Não foram poucas as surpresas que
me abraçaram enquanto li, no jornal Zero Hora de 07.06.86, um artigo intitulado
“De Coronel a Silva Rillo”. Ideologias à parte, jamais pensei em ler tantos
ataques infundados e gratuitos ao poeta Luiz Coronel e sua obra.
Logo no início da matéria, o seu
ilustre autor declara que a métrica usada por Coronel é altamente discutível, e
que os versos da “quadrinha” são armados arbitrariamente. Como exemplo, cita o
poema “Cordas de Espinho”. De saída: não se pode julgar uma obra tão extensa
tomando por amostra apenas uma poesia. Seria como avaliar as condições de uma
praia a partir de um ínfimo grão de areia. Eu poderia enfileirar aqui uns mil
exemplos refutando o argumento descabido de que as quadras do poeta em questão
são armadas com arbítrio.
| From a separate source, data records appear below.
(* ===== verification/AOTupleId.v ===== *)
(** * Tuple identifiers of append-only tables ([include/access/appendonlytid.h])

    A segment file number (7 bits) and a row number (40 bits) packed into the three 16-bit
    fields of a heap item pointer. *)
From S2P Require Import Prelude.

Record AOTupleId := mkAOTupleId {
  bytes_0_1 : Z;
  bytes_2_3 : Z;
  bytes_4_5 : Z;
}.

#[global] Instance AOTupleId_eq_dec : EqDecision AOTupleId.
Proof. solve_decision. Defined.

Definition AOTupleId_MaxRowNum : Z := 1099511627775.
Definition AOTupleId_MaxSegmentFileNum : Z := 127.

Definition AOTupleIdGet_segmentFileNum (h : AOTupleId) : Z :=
  Z.shiftr (Z.land (bytes_0_1 h) 0xFE00) 9.

Definition AOTupleIdGet_rowNum (h : AOTupleId) : Z :=
  let rowNumber := Z.shiftl (Z.land (bytes_0_1 h) 0x01FF) 31 in
  let rowNumber := Z.lor rowNumber (Z.shiftl (bytes_2_3 h) 15) in
  Z.lor rowNumber (u64 (bytes_4_5 h - 1)).

Definition AOTupleIdInit (segfilenum rownum : Z) : AOTupleId :=
  let b01 := u16 (Z.shiftl (u16 (Z.land 0x007F segfilenum)) 9) in
  let b01 := Z.lor b01 (u16 (Z.shiftr (Z.land 0x000000FFFFFFFFFF rownum) 31)) in
  mkAOTupleId b01
    (u16 (Z.shiftr (Z.land 0x000000007FFFFFFF rownum) 15))
    (u16 (Z.land 0x7FFF rownum + 1)).

(** The invalid item pointer: an all-ones block number and offset zero. *)
Definition AOTupleIdSetInvalid : AOTupleId := mkAOTupleId 0xFFFF 0xFFFF 0.

(** ** Specification *)

(** The identifiers the code builds: an offset between 1 and 32768. *)
Definition aotid_wf (h : AOTupleId) : Prop :=
  is_u16 (bytes_0_1 h) ∧ is_u16 (bytes_2_3 h) ∧ 1 ≤ bytes_4_5 h ≤ 0x8000.

(** The identifier read as a heap item pointer: block number first, then offset. *)
Definition aotid_key (h : AOTupleId) : Z :=
  (bytes_0_1 h * 2 ^ 16 + bytes_2_3 h) * 2 ^ 16 + bytes_4_5 h.

Section Packing.
Implicit Types (h : AOTupleId) (seg row : Z).

(** [|] of a value shifted by [n] and an [n]-bit value is their sum. *)
Lemma lor_shiftl_add a b n : 0 ≤ n → 0 ≤ b < 2 ^ n → Z.lor (Z.shiftl a n) b = a * 2 ^ n + b.
Proof.
  intros Hn Hb. rewrite <- (Z.shiftl_mul_pow2 a n) by done.
  rewrite Z.add_nocarry_lxor, Z.lxor_lor; [done| |]; apply Z.bits_inj'; intros i Hi;
    rewrite Z.bits_0, Z.land_spec, Z.shiftl_spec by done;
    (destruct (decide (i < n)); [by rewrite Z.testbit_neg_r by lia|]);
    rewrite (testbit_lt_pow2 b n) by lia; apply andb_false_r.
Qed.

Lemma land_ones_l n x : 0 ≤ n → Z.land (2 ^ n - 1) x = x mod 2 ^ n.
Proof. intros. rewrite Z.land_comm, <- Z.land_ones by done. f_equal. by rewrite Z.ones_equiv. Qed.

Lemma segmentFileNum_div h :
  is_u16 (bytes_0_1 h) → AOTupleIdGet_segmentFileNum h = bytes_0_1 h / 2 ^ 9.
Proof.
  intros Hb. unfold AOTupleIdGet_segmentFileNum. rewrite <- Z.shiftr_div_pow2 by lia.
  apply Z.bits_inj'. intros i Hi. rewrite !Z.shiftr_spec, Z.land_spec by done.
  change 0xFE00 with (Z.shiftl (2 ^ 7 - 1) 9). rewrite Z.shiftl_spec by lia.
  replace (i + 9 - 9) with i by lia. destruct (decide (i < 7)).
  - replace (2 ^ 7 - 1) with (Z.ones 7) by done. rewrite Z.ones_spec_low by lia. apply andb_true_r.
  - rewrite (testbit_lt_pow2 (bytes_0_1 h) 16); [done|exact Hb|lia].
Qed.

Lemma rowNum_sum h :
  aotid_wf h →
  AOTupleIdGet_rowNum h =
    bytes_0_1 h mod 2 ^ 9 * 2 ^ 31 + bytes_2_3 h * 2 ^ 15 + (bytes_4_5 h - 1).
Proof.
  intros (Hb0 & Hb2 & Hb4). unfold AOTupleIdGet_rowNum, is_u16 in *.
  rewrite (Z.land_comm _ 0x01FF). change 0x01FF with (2 ^ 9 - 1). rewrite land_ones_l by lia.
  unfold u64. rewrite (Z.mod_small (bytes_4_5 h - 1)) by lia.
  rewrite lor_shiftl_add by (rewrite ?Z.shiftl_mul_pow2; lia).
  rewrite (Z.shiftl_mul_pow2 (bytes_2_3 h)) by lia.
  replace (bytes_0_1 h mod 2 ^ 9 * 2 ^ 31 + bytes_2_3 h * 2 ^ 15) with
    ((bytes_0_1 h mod 2 ^ 9 * 2 ^ 16 + bytes_2_3 h) * 2 ^ 15) by lia.
  rewrite <- (Z.shiftl_mul_pow2 _ 15), lor_shiftl_add, Z.shiftl_mul_pow2 by lia. done.
Qed.

(** The fields of a packed identifier. *)
Lemma AOTupleIdInit_fields seg row :
  0 ≤ seg ≤ AOTupleId_MaxSegmentFileNum → 0 ≤ row ≤ AOTupleId_MaxRowNum →
  AOTupleIdInit seg row =
    mkAOTupleId (seg * 2 ^ 9 + row / 2 ^ 31) (row / 2 ^ 15 mod 2 ^ 16) (row mod 2 ^ 15 + 1).
Proof.
  unfold AOTupleId_MaxSegmentFileNum, AOTupleId_MaxRowNum. intros Hs Hr. unfold AOTupleIdInit, u16.
  change 0x007F with (2 ^ 7 - 1). change 0x000000FFFFFFFFFF with (2 ^ 40 - 1).
  change 0x000000007FFFFFFF with (2 ^ 31 - 1). change 0x7FFF with (2 ^ 15 - 1).
  rewrite !land_ones_l, !Z.shiftr_div_pow2, Z.shiftl_mul_pow2 by lia.
  rewrite (Z.mod_small seg), (Z.mod_small row (2 ^ 40)) by lia.
  assert (0 ≤ row / 2 ^ 31 < 2 ^ 9) by (split; [apply Z.div_pos|apply Z.div_lt_upper_bound]; lia).
  assert (0 ≤ row mod 2 ^ 15 < 2 ^ 15) by (apply Z.mod_pos_bound; lia).
  assert (0 ≤ row mod 2 ^ 31 < 2 ^ 31) by (apply Z.mod_pos_bound; lia).
  rewrite (Z.mod_small seg), (Z.mod_small (seg * 2 ^ 9)), (Z.mod_small (row / 2 ^ 31)),
    (Z.mod_small (row mod 2 ^ 15 + 1)) by lia.
  f_equal.
  - rewrite <- (Z.shiftl_mul_pow2 seg) by lia. by rewrite lor_shiftl_add, Z.shiftl_mul_pow2 by lia.
  - change (2 ^ 31) with (2 ^ 15 * 2 ^ 16). rewrite Z.rem_mul_r by lia.
    rewrite Z.add_comm, Z.mul_comm, Z.div_add_l, (Z.div_small (row mod 2 ^ 15)) by lia.
    rewrite Z.add_0_r. by apply Z.mod_mod.
Qed.

Lemma AOTupleIdInit_wf seg row :
  0 ≤ seg ≤ AOTupleId_MaxSegmentFileNum → 0 ≤ row ≤ AOTupleId_MaxRowNum →
  aotid_wf (AOTupleIdInit seg row).
Proof.
  intros Hs Hr. rewrite AOTupleIdInit_fields by done.
  unfold AOTupleId_MaxSegmentFileNum, AOTupleId_MaxRowNum, aotid_wf, is_u16 in *; simpl.
  assert (0 ≤ row / 2 ^ 31 < 2 ^ 9) by (split; [apply Z.div_pos|apply Z.div_lt_upper_bound]; lia).
  pose proof (Z.mod_pos_bound row (2 ^ 15) ltac:(lia)).
  pose proof (Z.mod_pos_bound (row / 2 ^ 15) (2 ^ 16) ltac:(lia)). lia.
Qed.

Lemma row_digits row :
  row / 2 ^ 31 * 2 ^ 31 + row / 2 ^ 15 mod 2 ^ 16 * 2 ^ 15 + row mod 2 ^ 15 = row.
Proof.
  change (2 ^ 31) with (2 ^ 15 * 2 ^ 16) at 1. rewrite <- Z.div_div by lia.
  pose proof (Z.div_mod row (2 ^ 15) ltac:(lia)).
  pose proof (Z.div_mod (row / 2 ^ 15) (2 ^ 16) ltac:(lia)). lia.
Qed.

Lemma get_AOTupleIdInit seg row :
  0 ≤ seg ≤ AOTupleId_MaxSegmentFileNum → 0 ≤ row ≤ AOTupleId_MaxRowNum →
  AOTupleIdGet_segmentFileNum (AOTupleIdInit seg row) = seg ∧
  AOTupleIdGet_rowNum (AOTupleIdInit seg row) = row.
Proof.
  intros Hs Hr. pose proof (AOTupleIdInit_wf seg row Hs Hr) as Hwf.
  rewrite segmentFileNum_div, rowNum_sum by apply Hwf. clear Hwf.
  rewrite AOTupleIdInit_fields by done. simpl.
  unfold AOTupleId_MaxSegmentFileNum, AOTupleId_MaxRowNum in *.
  assert (0 ≤ row / 2 ^ 31 < 2 ^ 9) by (split; [apply Z.div_pos|apply Z.div_lt_upper_bound]; lia).
  split; [rewrite Z.div_add_l, Z.div_small; lia|].
  rewrite (Z.add_comm (seg * _)), Z_mod_plus_full, Z.mod_small by lia.
  pose proof (row_digits row). lia.
Qed.

Lemma aotid_ranges h :
  aotid_wf h →
  0 ≤ AOTupleIdGet_segmentFileNum h ≤ AOTupleId_MaxSegmentFileNum ∧
  0 ≤ AOTupleIdGet_rowNum h ≤ AOTupleId_MaxRowNum.
Proof.
  intros Hwf. rewrite segmentFileNum_div by apply Hwf. rewrite rowNum_sum by done.
  destruct Hwf as (Hb0 & Hb2 & Hb4). unfold is_u16 in *.
  unfold AOTupleId_MaxSegmentFileNum, AOTupleId_MaxRowNum.
  pose proof (Z.mod_pos_bound (bytes_0_1 h) (2 ^ 9) ltac:(lia)).
  assert (0 ≤ bytes_0_1 h / 2 ^ 9 < 2 ^ 7)
    by (split; [apply Z.div_pos|apply Z.div_lt_upper_bound]; lia). lia.
Qed.

Lemma AOTupleIdInit_get h :
  aotid_wf h → AOTupleIdInit (AOTupleIdGet_segmentFileNum h) (AOTupleIdGet_rowNum h) = h.
Proof.
  intros Hh. destruct (aotid_ranges h Hh). rewrite AOTupleIdInit_fields by done.
  rewrite segmentFileNum_div by apply Hh. rewrite rowNum_sum by done.
  destruct Hh as (Hb0 & Hb2 & Hb4). destruct h as [b0 b2 b4]; unfold is_u16 in *; simpl in *.
  pose proof (Z.mod_pos_bound b0 (2 ^ 9) ltac:(lia)).
  pose proof (Z.div_mod b0 (2 ^ 9) ltac:(lia)).
  f_equal.
  - replace (b0 mod 2 ^ 9 * 2 ^ 31 + b2 * 2 ^ 15 + (b4 - 1)) with
      (b0 mod 2 ^ 9 * 2 ^ 31 + (b2 * 2 ^ 15 + (b4 - 1))) by lia.
    rewrite Z.div_add_l, (Z.div_small (b2 * 2 ^ 15 + (b4 - 1))); lia.
  - replace (b0 mod 2 ^ 9 * 2 ^ 31 + b2 * 2 ^ 15 + (b4 - 1)) with
      ((b2 + b0 mod 2 ^ 9 * 2 ^ 16) * 2 ^ 15 + (b4 - 1)) by lia.
    rewrite Z.div_add_l, (Z.div_small (b4 - 1)) by lia.
    rewrite Z.add_0_r, Z_mod_plus_full, Z.mod_small; lia.
  - replace (b0 mod 2 ^ 9 * 2 ^ 31 + b2 * 2 ^ 15 + (b4 - 1)) with
      ((b4 - 1) + (b2 + b0 mod 2 ^ 9 * 2 ^ 16) * 2 ^ 15) by lia.
    rewrite Z_mod_plus_full, Z.mod_small; lia.
Qed.

Lemma aotid_ext h h' :
  aotid_wf h → aotid_wf h' → AOTupleIdGet_segmentFileNum h = AOTupleIdGet_segmentFileNum h' →
  AOTupleIdGet_rowNum h = AOTupleIdGet_rowNum h' → h = h'.
Proof.
  intros Hh Hh' Hs Hr. by rewrite <- (AOTupleIdInit_get h), <- (AOTupleIdInit_get h'), Hs, Hr.
Qed.

Lemma aotid_key_sum h :
  aotid_wf h →
  aotid_key h = (AOTupleIdGet_segmentFileNum h * 2 ^ 25 + AOTupleIdGet_rowNum h / 2 ^ 15) * 2 ^ 16 +
    AOTupleIdGet_rowNum h mod 2 ^ 15 + 1.
Proof.
  intros Hwf. rewrite segmentFileNum_div by apply Hwf. rewrite rowNum_sum by done.
  destruct Hwf as (Hb0 & Hb2 & Hb4). unfold is_u16, aotid_key in *.
  replace (bytes_0_1 h mod 2 ^ 9 * 2 ^ 31 + bytes_2_3 h * 2 ^ 15 + (bytes_4_5 h - 1)) with
    ((bytes_0_1 h mod 2 ^ 9 * 2 ^ 16 + bytes_2_3 h) * 2 ^ 15 + (bytes_4_5 h - 1)) by lia.
  rewrite Z.div_add_l, (Z.div_small (bytes_4_5 h - 1)) by lia.
  rewrite (Z.add_comm _ (bytes_4_5 h - 1)), Z_mod_plus_full, (Z.mod_small (bytes_4_5 h - 1)) by lia.
  pose proof (Z.div_mod (bytes_0_1 h) (2 ^ 9) ltac:(lia)). lia.
Qed.
End Packing.

(** Packing and unpacking a tuple identifier are inverse to each other for every segment file
    number below 128 and every row number of 40 bits; a packed identifier is never mistaken for an
    invalid item pointer, and item-pointer order on packed identifiers is the order by segment
    file and row number. *)
Lemma aotid_roundtrip_and_order seg row h h' :
  0 ≤ seg ≤ AOTupleId_MaxSegmentFileNum → 0 ≤ row ≤ AOTupleId_MaxRowNum →
  aotid_wf h → aotid_wf h' →
  (AOTupleIdGet_segmentFileNum (AOTupleIdInit seg row) = seg ∧
   AOTupleIdGet_rowNum (AOTupleIdInit seg row) = row ∧ aotid_wf (AOTupleIdInit seg row)) ∧
  AOTupleIdInit (AOTupleIdGet_segmentFileNum h) (AOTupleIdGet_rowNum h) = h ∧
  h ≠ AOTupleIdSetInvalid ∧
  (aotid_key h < aotid_key h' ↔
     AOTupleIdGet_segmentFileNum h < AOTupleIdGet_segmentFileNum h' ∨
     AOTupleIdGet_segmentFileNum h = AOTupleIdGet_segmentFileNum h' ∧
     AOTupleIdGet_rowNum h < AOTupleIdGet_rowNum h').
Proof.
  intros Hs Hr Hh Hh'. split; [|split; [|split]].
  - destruct (get_AOTupleIdInit seg row Hs Hr). by split_and!; [..|apply AOTupleIdInit_wf].
  - by apply AOTupleIdInit_get.
  - intros ->. destruct Hh as (_ & _ & H4). simpl in H4. lia.
  - rewrite !aotid_key_sum by done. destruct (aotid_ranges h Hh), (aotid_ranges h' Hh').
    unfold AOTupleId_MaxRowNum in *.
    set (r := AOTupleIdGet_rowNum h) in *. set (r' := AOTupleIdGet_rowNum h') in *.
    pose proof (Z.div_mod r (2 ^ 15) ltac:(lia)). pose proof (Z.mod_pos_bound r (2 ^ 15) ltac:(lia)).
    pose proof (Z.div_mod r' (2 ^ 15) ltac:(lia)). pose proof (Z.mod_pos_bound r' (2 ^ 15) ltac:(lia)).
    lia.
Qed.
A grande maioria das estrofes possuem quatro versos
que se completam ao longo da quadra, e não sem antes receberem a bênção do
espanto e da leveza. Ninguém utiliza com tanta maestria os arredios recursos da
imagem poética. Talvez existam jurados de festivais que não imaginem o que seja
essa tal imagem poética. Recomendo a esses a leitura (várias vezes) do livro “BUÇAL
DE PRATA” da Editora Tchê! Aos que desejarem se aprofundar no assunto,
recomendo autores como F. S. Eliot, todos pertencentes e representantes do
Imagismo inglês do começo do século. No Brasil temos Carlos Nejar, Armindo
Trevisan, Álvaro Pacheco, Castro Chamma, Francisco Miguel de Moura, Dobal
Teixeira, Herculano Moraes, Homero Homem, Laci Osório, Mário Quintana, Torquato
Neto, Renata Pallotini, Walmir Ayala e por aí adiante. Estes são os nomes mais
conhecidos.
Sobre a métrica, acho
desnecessário tecer referências mais aprofundadas sobre o assunto. Basta evocar
João Cabral de Melo Neto, grande poeta do nativismo nordestino, membro da
Academia Brasileira de Letras e dizer que este mestre utiliza formulações métricas
semelhantes às de Luiz Coronel. (João Cabral também emprega “quadrinhas”).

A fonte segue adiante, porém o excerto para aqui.